— GIVEN DATA —
(* ===== verification/When.v ===== *)
(** * Conditions of event triggers ([src/internal/automation/flowdef/when.go])

    A list of conditions is read left to right, "and" binding tighter than "or", with
    nested groups.  The reference reads a list as runs of conditions between its "or"s;
    the code's one pass over the list is shown to agree with it. *)
From S2P Require Export FlowGraph Expr.

Inductive Condition := mkCond (join kind_ field_ op_ : string) (value_ : value) (group : list Condition).

Definition Join (c : Condition) : string := let '(mkCond j _ _ _ _ _) := c in j.
Definition Kind (c : Condition) : string := let '(mkCond _ k _ _ _ _) := c in k.
Definition Field (c : Condition) : string := let '(mkCond _ _ f _ _ _) := c in f.
Definition Op (c : Condition) : string := let '(mkCond _ _ _ o _ _) := c in o.
Definition Value (c : Condition) : value := let '(mkCond _ _ _ _ v _) := c in v.
Definition Group (c : Condition) : list Condition := let '(mkCond _ _ _ _ _ g) := c in g.

Definition ConditionOps : list string := ["eq"; "neq"; "contains"; "exists"]%string.

Record ConditionResult := mkResult { rPath : string; rField : string; rKind : string; rOp : string; Expected : value; Actual : value; Matched : bool }.

Definition at_index (path : string) (i : nat) : string := path +:+ "[" +:+ Itoa (Z.of_nat i) +:+ "]".

(** ** Validation *)
Fixpoint validate_condition (depth : nat) (p : string) (c : Condition) : list Problem :=
  match c with
  | mkCond join kind field op _ group =>
      (if bool_decide (join <> ""%string) && bool_decide (join <> "and"%string) && bool_decide (join <> "or"%string)
       then [mkProblem (p +:+ ".join") "join must be and or or"] else []) ++
      match group with
      | _ :: _ =>
          if decide (Z.of_nat (S depth) > MaxConditionDepth)
          then [mkProblem (p +:+ ".group") ("conditions nest more than " +:+ Itoa MaxConditionDepth +:+ " levels deep")]
          else (fix go (i : nat) (l : list Condition) : list Problem :=
                  match l with [] => [] | c :: l => validate_condition (S depth) (at_index (p +:+ ".group") i) c ++ go (S i) l end) 0%nat group
      | [] =>
          if decide (kind <> ""%string /\ field = ""%string) then []
          else (if decide (TrimSpace field = ""%string) then [mkProblem (p +:+ ".field") "choose the event field to test"] else []) ++
               (if decide (op ∈ ConditionOps) then [] else [mkProblem (p +:+ ".op") "op must be eq, neq, contains or exists"])
      end
  end.

Definition ValidateConditions (conds : list Condition) (path : string) (depth : nat) : list Problem :=
  if decide (Z.of_nat depth > MaxConditionDepth)
  then [mkProblem path ("conditions nest more than " +:+ Itoa MaxConditionDepth +:+ " levels deep")]
  else concat (imap (fun i c => validate_condition depth (at_index path i) c) conds).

— TASK DETAILS —
Using the entries above, repeat only the lines from the one containing "match group with" through the one containing "else (fix go", end lines included.

— ANSWER SECTION —
      match group with
      | _ :: _ =>
          if decide (Z.of_nat (S depth) > MaxConditionDepth)
          then [mkProblem (p +:+ ".group") ("conditions nest more than " +:+ Itoa MaxConditionDepth +:+ " levels deep")]
          else (fix go (i : nat) (l : list Condition) : list Problem :=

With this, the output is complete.